The market’s technical backdrop adds to the gloom without offering a clear bottom. Derivatives show negative funding rates and sharply declining open interest — a classic sign of capitulation as leveraged positions are flushed out. Meanwhile, the next major Ethereum protocol upgrade, Glamsterdam, has been pushed from June to the third quarter of 2026. It promises significant improvements: enshrined proposer-builder separation (ePBS), block-level access lists (BALs) enabling parallel transaction processing, a gas-limit hike from 60 million to 200 million, throughput of 10,000 transactions per second, and a 78% reduction in gas fees. The delay, however, gives ammunition to critics who say Ethereum moves too slowly on technical delivery.
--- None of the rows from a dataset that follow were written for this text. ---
Lemma stack_step_ok st st' : stack_step st st' -> stack_ok st -> stack_ok st'.
Proof.
  intros Hstep Hok. destruct Hstep as [ip m g st err st' E | np st err st' E | p a m g l us | p l us
    | p l us | s l us Hk | np k ptr l us err id us' Hk Hin E | id l us | np l us
    | id np a port data l us err us' s' E | id l us r us' E | inp b d l us r u' E
    | p q addr port l us freed us' Hp Hcb E].
  - by apply (net_if_add_ok _ _ _ _ _ _ Hok) in E as [? _].
  - destruct Hok as (L & Hl & Hv & Hs).
    destruct (net_if_remove_spec L st np Hl Hv Hs) as (e & st2 & E2 & H). rewrite E in E2.
    injection E2 as -> ->. destruct H as [(_ & -> & _) | (_ & q & L' & _ & _ & H1 & H2 & H3 & _)];
      [by exists L | by exists L'].
  - destruct Hok as (L & Hl & Hv & Hs). exists L. split; [| done].
    apply lwl_set_net; [done | apply set_addr_list, Hl].
  - destruct Hok as (L & Hl & Hv & Hs). exists L. split; [| done].
    apply lwl_set_net; [done | apply set_up_list, Hl].
  - destruct Hok as (L & Hl & Hv & Hs). exists L. split; [| done].
    apply lwl_set_net; [done | apply set_down_list, Hl].
  - destruct Hok as (L & Hl & Hv & Hs). exists L. split; [by apply lwl_keeps | done].
  - destruct Hok as (L & Hl & (used & k0 & Hinv) & Hs). exists L. split; [done |].
    eapply add_listener_socks; [exact Hinv | exact Hk | exact Hs | | exact E].
    intros q Eq. rewrite <- (net_list_netifs _ _ (lo_list _ _ _ Hl)). by apply Hin.
  - destruct Hok as (L & Hl & (used & k0 & Hinv) & Hs). exists L. split; [done | split].
    + by eapply remove_listener_inv.
    + eapply socks_on_keep; [by eapply remove_listener_no_new | done].
  - destruct Hok as (L & Hl & (used & k0 & Hinv) & Hs). exists L. split; [done | split].
    + exists used, k0. by apply ip_changed_inv.
    + eapply socks_on_keep; [apply ip_changed_no_new | done].
  - destruct Hok as (L & Hl & Hv & Hs). exists L. split.
    + apply lwl_keeps; [done | by eapply data_send_keeps].
    + destruct Hv as (used & k0 & Hinv).
      rewrite (data_send_us _ _ _ _ _ _ _ _ _ _ _ _ Hinv E). split; [by exists used, k0 | done].
  - destruct Hok as (L & Hl & (used & k0 & Hinv) & Hs). exists L. split; [done | split].
    + exists used, k0. by eapply poll_inv.
    + eapply socks_on_keep; [by eapply poll_no_new | done].
  - destruct Hok as (L & Hl & Hv & Hs). exists L. split; [done | split; [| exact Hs]].
    by eapply us_step_inv; [eapply us_search |].
  - destruct Hok as (L & Hl & Hv & Hs). exists L. split; [done | split].
    + by eapply us_step_inv; [eapply us_callback |].
    + destruct Hv as (used & k0 & Hinv). eapply socks_on_keep; [by eapply callback_no_new | done].
Qed.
Macro risks hang over the entire digital-asset complex. The US CPI report for May is due on 10 June, with the April reading at 3.8% year-on-year. The Federal Reserve’s FOMC meeting follows on 16–17 June. Every shift in rate-cut expectations hits risk-sensitive assets hard, and Ether is currently among the most sensitive. The BlackRock staking distribution, for all its symbolic weight, will have to contend with a market that continues to test the resolve of even the most committed institutional holders.